Compost bins are available from garden centres and online. There are online videos showing you how to make your own.

You can create a compost heap by creating a pile of woody and green material in a corner of your garden. If you have a piece of old carpet, cardboard or plastic sheeting you can cover the heap with that. Weigh it down with bricks or stones to keep things in place and encourage faster composting.

Remember to add lots of 'brown' material, like small sticks, dried leaves and cardboard to your compost to help it produce healthy compost faster. Remember not to put in cooked food, fish or dairy. You need a mix of around half “greens” and half “browns” to keep your bin from being too wet or dry.

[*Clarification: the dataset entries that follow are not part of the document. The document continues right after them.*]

(* ===== verification/Schedule.v ===== *)
(** * One scheduling step

    [Scheduler.schedule] of vllm/v1/core/sched/scheduler.py and what it calls:
    the loop over the running requests with preemption, the loop over the
    waiting queues, and the construction of the step's output. *)

From Stdlib Require Import String.
From S2P Require Import Prelude Request BlockHash BlockPool KVCacheManager EncoderCache.
From S2P Require Import RequestQueue SchedUtils Scheduler.
#[local] Open Scope Z_scope.

Section schedule.
Context {K E W C EC P : Type}.
Context `{KVManager K, EncoderCacheOps E, RequestQueue W, QueueImpl W, KVConnector C P, ECConnector EC}.
#[local] Abbreviation sched := (Scheduler K E W C EC).

(** [time.monotonic()] of this step, and whether the grammar of a request has
    been compiled. *)
Context (now : Z) (grammar_ready : Z → bool).

(** ** Preemption *)

(** [(a.priority, a.arrival_time) < (b.priority, b.arrival_time)] *)
Definition preemption_key_lt (a b : Request) : bool :=
  (priority a <? priority b) || ((priority a =? priority b) && (arrival_time a <? arrival_time b)).

Fixpoint max_by_key (s : sched) (best : Z) (l : list Z) : Z :=
  match l with
  | [] => best
  | j :: l => max_by_key s (if preemption_key_lt (objs s best) (objs s j) then j else best) l
  end.

(** [max(self.running, key=lambda r: (r.priority, r.arrival_time))] *)
Definition lowest_priority (s : sched) : res Z :=
  match running s with [] => Err ValueError | i :: l => Ok (max_by_key s i l) end.

(** A preempted request that was already scheduled in this step gives its tokens
    and its encoder budget back. *)
Definition unschedule (s : sched) (t : Step) (victim : Z) : res Step :=
  let id := request_id (objs s victim) in
  rl ← ids_remove (scheduled_running_reqs t) victim;
  '(n, toks) ← od_pop (num_scheduled_tokens t) id;
  '(_, blks) ← od_pop (req_to_new_blocks t) id;
  let '(_, spec) := od_discard (scheduled_spec_decode_tokens t) id in
  let '(enc, inputs) := od_discard (scheduled_encoder_inputs t) id in
  restore ← rmap (get_num_encoder_embeds (objs s victim)) (default [] enc);
  let t := with_running_reqs t rl in
  let t := with_scheduled t toks (token_budget t + n) in
  let t := with_new_blocks t blks in
  let t := with_spec_tokens t spec in
  Ok (with_encoder_inputs t inputs (encoder_compute_budget t + foldr Z.add 0 restore)).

Things like fruit and vegetable peelings and scraps, leaves, hair and soft cardboard are perfect for your compost heap. Twigs and hedge trimmings can go in as long as they are small – a whole branch isn’t going to compost. If you’re doing the first grass cut of the year you can put the clippings in your compost, but only in moderate amounts.

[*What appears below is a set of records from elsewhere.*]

(** The choice of an input that is neither computed, chosen nor cached. *)
Lemma choose_step l hs1 hs2 i f :
  Picked l hs1 hs2 → 0 < el_num_new_tokens l → range_ok (mm_position f) →
  valid_input sz r i (identifier f) → identifier f ∉ el_hashes l →
  cached_refs (el_cache l) !! identifier f = None →
  pr_offset (mm_position f) < computed + el_num_new_tokens l →
  computed < pr_offset (mm_position f) + pr_length (mm_position f) →
  ∃ x, ('(room, e) ← can_allocate (el_cache l) r i (el_budget l) (el_num_embeds l);
        let l := el_set_cache l e in
        if negb room then
          Ok (Break (el_set_tokens l
            (if computed + 0 <? pr_offset (mm_position f)
             then pr_offset (mm_position f) - (computed + 0) else 0)))
        else
        '(a, b) ← get_embeds_indices_in_range (mm_position f)
            (Z.max 0 (computed - pr_offset (mm_position f)))
            (Z.min (pr_length (mm_position f))
               (computed + el_num_new_tokens l - pr_offset (mm_position f)));
        if b - a =? 0 then Ok (Next l) else
        if has_item (identifier f) then
          Ok (Next (mkLoop (el_cache l) (el_num_new_tokens l) (el_budget l) (el_to_schedule l)
                      (el_external l ++ [i]) ({[identifier f]} ∪ el_hashes l)
                      (el_num_embeds l + sz (identifier f))))
        else
          Ok (Next (mkLoop (el_cache l) (el_num_new_tokens l) (el_budget l - sz (identifier f))
                      (el_to_schedule l ++ [i]) (el_external l) ({[identifier f]} ∪ el_hashes l)
                      (el_num_embeds l + sz (identifier f))))) = Ok x
    ∧ step_ok l f x.
Proof using Hsz Hr Hc.
  intros Hp Hn Hok Hv Hnew Hnone Hs He. pose proof Hok as [Hlen _].
  destruct (can_allocate_spec sz Hsz (el_cache l) r i (identifier f) (el_budget l) (el_num_embeds l)
    (pk_inv _ _ _ Hp) Hv) as (b & e' & k & E & Hi & Hiff & Hroom & _ & _ & Hkeep & Hun).
  rewrite E. cbn [mbind res_bind].
  assert (el_num_embeds l ≤ num_free_slots e') as Hfree.
  { destruct b; [specialize (Hroom eq_refl); pose proof (Hsz (identifier f)); lia|].
    apply can_allocate_false in E as ->. apply (pk_room _ _ _ Hp). }
  pose proof (Picked_cache l hs1 hs2 e' Hp Hi Hun Hfree) as Hp'.
  assert (later l (el_set_cache l e')) as Hlat.
  { split; [done|]. intros h. by apply can_allocate_referenced. }
  destruct b; cbn [negb].
  2: { eexists. split; [done|]. unfold step_ok. rewrite Z.add_0_r.
       split; [exact Hlat|]. cbn [el_num_new_tokens el_set_tokens].
       destruct (computed <? _) eqn:Ec; to_prop; (split; [lia|]; split; [lia|]); eauto using Picked_tokens. }
  rewrite indices_spec by (done || cbn; lia). cbn [mbind res_bind].
  destruct (_ - _ =? 0) eqn:Ed; to_prop.
  { eexists. split; [done|]. split; [done|]. split; [done|]. split; [|eauto].
    unfold served. right; right; right. cbn in Ed. lia. }
  assert (∀ ext : bool, Picked (mkLoop e' (el_num_new_tokens l)
      (if ext then el_budget l else el_budget l - sz (identifier f))
      (if ext then el_to_schedule l else el_to_schedule l ++ [i])
      (if ext then el_external l ++ [i] else el_external l)
      ({[identifier f]} ∪ el_hashes l) (el_num_embeds l + sz (identifier f)))
      (if ext then hs1 else hs1 ++ [identifier f]) (if ext then hs2 ++ [identifier f] else hs2)) as Hadd.
  { intros ext. apply (Picked_add (el_set_cache l e')); try done; [by apply Hun|by apply Hiff|by apply Hroom]. }
  destruct (has_item _); eexists; (split; [done|]).
  - split; [|split; [done|]; split; [|exact (ex_intro _ _ (ex_intro _ _ (Hadd true)))]].
    + destruct Hlat. split; [set_solver|done].
    + unfold served. cbn. set_solver.
  - split; [|split; [done|]; split; [|exact (ex_intro _ _ (ex_intro _ _ (Hadd false)))]].
    + destruct Hlat. split; [set_solver|done].
    + unfold served. cbn. set_solver.
Qed.

Lemma encoder_step_spec l hs1 hs2 i f :
  Picked l hs1 hs2 → 0 < el_num_new_tokens l → range_ok (mm_position f) →
  0 ≤ i → mm_features r !! Z.to_nat i = Some f →
  ∃ x, step l i f = Ok x ∧ step_ok l f x.
Proof using Hsz Hr Hc.
  intros Hp Hn Hok Hi Hf. pose proof (feature_valid i f Hi Hf) as Hv. unfold encoder_step.
  rewrite (Hr f) by (by eapply list_elem_of_lookup_2). cbn [mbind res_bind]. rewrite Hc. cbn [andb negb].
  rewrite !Z.add_0_r.
  destruct (_ <=? pr_offset _) eqn:E1; to_prop.
  { exists (Break l). split; [done|]. split; [reflexivity|]. split; [lia|]. split; [lia|eauto]. }
  destruct (_ <=? computed) eqn:E2; to_prop.
  { exists (Next l). split; [done|]. split; [reflexivity|]. split; [done|].
    split; [by left|eauto]. }
  destruct (bool_decide _) eqn:E3; to_prop.
  { exists (Next l). split; [done|]. split; [reflexivity|]. split; [done|].
    split; [by right; left|eauto]. }
  destruct (check_spec sz Hsz (el_cache l) r i (identifier f) (pk_inv _ _ _ Hp) Hv)
    as (b & e & E & Hei & Hiff & Ht & Hf').
  change (ec_check_and_update_cache (el_cache l) r i) with (check_and_update_cache (el_cache l) r i).
  rewrite E. cbn [mbind res_bind]. destruct (check_frame _ _ _ _ E) as (Hfree & Href & Hun).
  assert (Picked (el_set_cache l e) hs1 hs2) as Hp'.
  { apply Picked_cache; try done. rewrite Hfree. apply (pk_room _ _ _ Hp). }
  assert (later l (el_set_cache l e)) as Hlat by done.
  destruct b.
  { exists (Next (el_set_cache l e)). split; [done|]. split; [done|]. split; [done|].
    split; [right; right; left; by apply Ht|eauto]. }
  destruct (disable_chunked_mm_input c && _ && _) eqn:E4; to_prop.
  { eexists. split; [done|]. split; [done|]. cbn [el_num_new_tokens el_set_tokens el_set_cache].
    split; [lia|]. split; [lia|]. eauto using Picked_tokens. }
  assert (cached_refs e !! identifier f = None) as Hnone.
  { destruct (cached_refs e !! identifier f) eqn:El; [|done].
    rewrite (Hf' eq_refl) in El. by destruct Hiff as [_ Hx]; specialize (Hx (mk_is_Some _ _ El)). }
  destruct (choose_step (el_set_cache l e) hs1 hs2 i f Hp') as (x & Ex & Hx); try done.
  exists x. rewrite !Z.add_0_r in Ex. split; [exact Ex|].
  destruct x; cbn in Hx |- *; destruct Hx as (? & ? & ? & ?); (split; [by etrans|]); eauto.
Qed.

(** Either all inputs are served, or the scheduled range ends before the first
    one that is not. *)
Definition covered_by (n : Z) (l : loop) (fs : list MultiModalFeatureSpec) : Prop :=
  ∃ k, Forall (served n l) (take k fs) ∧ el_num_new_tokens l ≤ n
    ∧ ∀ f, fs !! k = Some f → 0 < el_num_new_tokens l →
        computed + el_num_new_tokens l ≤ pr_offset (mm_position f).

Lemma encoder_loop_spec pre fs l hs1 hs2 :
  mm_features r = pre ++ fs → Picked l hs1 hs2 → 0 < el_num_new_tokens l →
  Forall (λ f, range_ok (mm_position f)) fs →
  ∃ l', encoder_loop c has_item r computed 0 l (zlen pre) fs = Ok l' ∧ later l l'
    ∧ 0 ≤ el_num_new_tokens l' ∧ covered_by (el_num_new_tokens l) l' fs
    ∧ ∃ hs1 hs2, Picked l' hs1 hs2.
Proof using Hsz Hr Hc.
  revert pre l hs1 hs2. induction fs as [|f fs IH]; intros pre l hs1 hs2 Hfs Hp Hn Hok.
  { exists l. split; [done|]. split; [reflexivity|]. split; [lia|]. split; [|eauto].
    exists 0%nat. split_and!; [constructor|done|done]. }
  apply Forall_cons in Hok as [Hf Hok]. cbn [encoder_loop].
  destruct (encoder_step_spec l hs1 hs2 (zlen pre) f Hp Hn Hf) as (x & -> & Hx).
  { apply zlen_nonneg. }
  { unfold zlen. rewrite Nat2Z.id, Hfs. by rewrite list_lookup_middle. }
  cbn [mbind res_bind]. destruct x as [l1|l1]; cbn in Hx.
  - destruct Hx as (Hlat & En & Hserved & hs1' & hs2' & Hp').
    destruct (IH (pre ++ [f]) l1 hs1' hs2') as (l' & E & Hlat' & Hn' & (k & Hk & Hle & Hbrk) & Hp'');
      [by rewrite <- app_assoc|done|lia|done|].
    exists l'. replace (zlen (pre ++ [f])) with (zlen pre + 1) in E
      by (unfold zlen; rewrite length_app; cbn; lia). split; [exact E|].
    split; [by etrans|]. split; [done|]. split; [|done].
    exists (S k). rewrite En in Hk, Hle. split_and!; [|done|done]. cbn. constructor; [|done].
    eapply served_later; [exact Hlat'|done].
  - destruct Hx as (Hlat & Hle & Hbrk & Hp'). exists l1. split; [done|]. split; [done|]. split; [lia|].
    split; [|done]. exists 0%nat. split_and!; [constructor|lia|]. by intros ? [= <-].
Qed.

(** Every output the workers read is chosen or referenced. *)
Lemma gather_covered n l fs :
  Forall (λ f, range_ok (mm_position f)) fs → 0 < el_num_new_tokens l → covered_by n l fs →
  ∃ needed, gather_needed computed (el_num_new_tokens l) fs = Ok needed
    ∧ ∀ h, h ∈ needed → h ∈ el_hashes l ∨ referenced (el_cache l) h.
Proof using Type.
  induction fs as [|f fs IH]; intros Hok Hn (k & Hk & Hle & Hbrk); cbn [gather_needed].
  { exists []. split; [done|]. by intros h ?%elem_of_nil. }
  apply Forall_cons in Hok as [Hf Hok]. destruct k as [|k].
  { rewrite (proj2 (Z.leb_le _ _)) by (by apply Hbrk). exists []. split; [done|]. by intros h ?%elem_of_nil. }
  cbn [take] in Hk. apply Forall_cons in Hk as [Hs Hk].
  destruct (IH Hok Hn) as (needed & E & Hin); [by exists k|].
  destruct (_ <=? pr_offset _) eqn:E1; to_prop; [by exists []; split; [done|intros h ?%elem_of_nil]|].
  destruct (_ <=? computed) eqn:E2; to_prop; [by exists needed|].
  pose proof Hf as [Hlen _]. rewrite (proj2 (Z.ltb_lt _ _)) by lia.
  rewrite indices_spec by (done || lia). cbn [mbind res_bind]. rewrite E. cbn [mbind res_bind].
  destruct (_ =? _) eqn:E3; to_prop; [by exists needed|]. eexists. split; [done|].
  intros h [->|?]%elem_of_cons; [|by apply Hin]. destruct Hs as [?|[?|[?|Heq]]]; [lia|tauto|tauto|].
  destruct E3. apply Z.le_antisymm.
  - apply embeds_before_mono. lia.
  - rewrite (Z.max_comm _ 0), Heq. apply embeds_before_mono. lia.
Qed.

(** Allocating the chosen inputs cannot fail. *)
Lemma allocate_all_spec ids hs e :
  EncoderInv sz e → Forall2 (valid_input sz r) ids hs → NoDup hs →
  (∀ h, h ∈ hs → cached_refs e !! h = None) → sum_sizes hs ≤ num_free_slots e →
  ∃ e', rfold (λ e i, allocate e r i) e ids = Ok e' ∧ EncoderInv sz e'
    ∧ num_free_slots e' = num_free_slots e - sum_sizes hs
    ∧ (∀ h, h ∈ hs ∨ referenced e h → referenced e' h)
    ∧ (∀ h, h ∉ hs → cached_refs e' !! h = cached_refs e !! h).
Proof using Hsz Hr Hc has_item.
  intros He Hv. revert e He. induction Hv as [|i h ids hs Hi Hv IH]; intros e He Hnd Hun Hfree.
  { exists e. cbn. split_and!; try done; [lia|]. by intros h [?%elem_of_nil|?]. }
  apply NoDup_cons in Hnd as [Hh Hnd]. change (sum_sizes (h :: hs)) with (sz h + sum_sizes hs) in *.
  assert (0 ≤ sum_sizes hs) as Hpos.
  { clear -Hsz. unfold sum_sizes. induction hs as [|h hs IH]; cbn; [lia|]. specialize (Hsz h). lia. }
  destruct (allocate_spec sz Hsz e r i h He Hi) as (e1 & E & He1 & Ec & Ef);
    [apply Hun; by left|lia|].
  cbn [rfold]. rewrite E. cbn [mbind res_bind].
  destruct (IH e1 He1 Hnd) as (e' & E' & He' & Ef' & Href & Hsame).
  { intros h' Hin. rewrite Ec, lookup_insert_ne by (by intros ->). apply Hun. by right. }
  { lia. }
  exists e'. split_and!; [done|done|lia| |].
  - intros h' [[->|?]%elem_of_cons|(refs & Hl & Hin)]; [|by apply Href; left|].
    + apply Href. right. exists {[request_id r]}. rewrite Ec, lookup_insert_eq. set_solver.
    + apply Href. destruct (decide (h' = h)) as [->|].
      { rewrite Hun in Hl by (by left). done. }
      right. exists refs. by rewrite Ec, lookup_insert_ne by done.
  - intros h' [? ?]%not_elem_of_cons. rewrite Hsame, Ec, lookup_insert_ne by done. done.
Qed.
End encoder.

(** ** The step as a whole *)

Section theorem.
Context {K W C EC P : Type}.
Context `{KVManager K, RequestQueue W, QueueImpl W, KVConnector C P, ECConnector EC}.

You may well have a shared garden, but that doesn’t mean you can’t compost – contact your neighbours and see if you can get them involved.

Do

  • Place your compost bin on open soil
  • Turn the compost with a spade or fork every now and then to add some air
  • Put in a good mix of materials
  • Aim for a mix of roughly 50/50 greens and browns so that the materials in your bin don’t get too wet or too dry

Don’t add

  • Cooked or baked food
  • Dairy products
  • Meat, raw or cooked food
  • Branches, unless chipped first
  • Large amounts of grass clippings
  • Cat litter or dog poo
  • Disposable nappies

These can attract vermin or stop the composting process from working.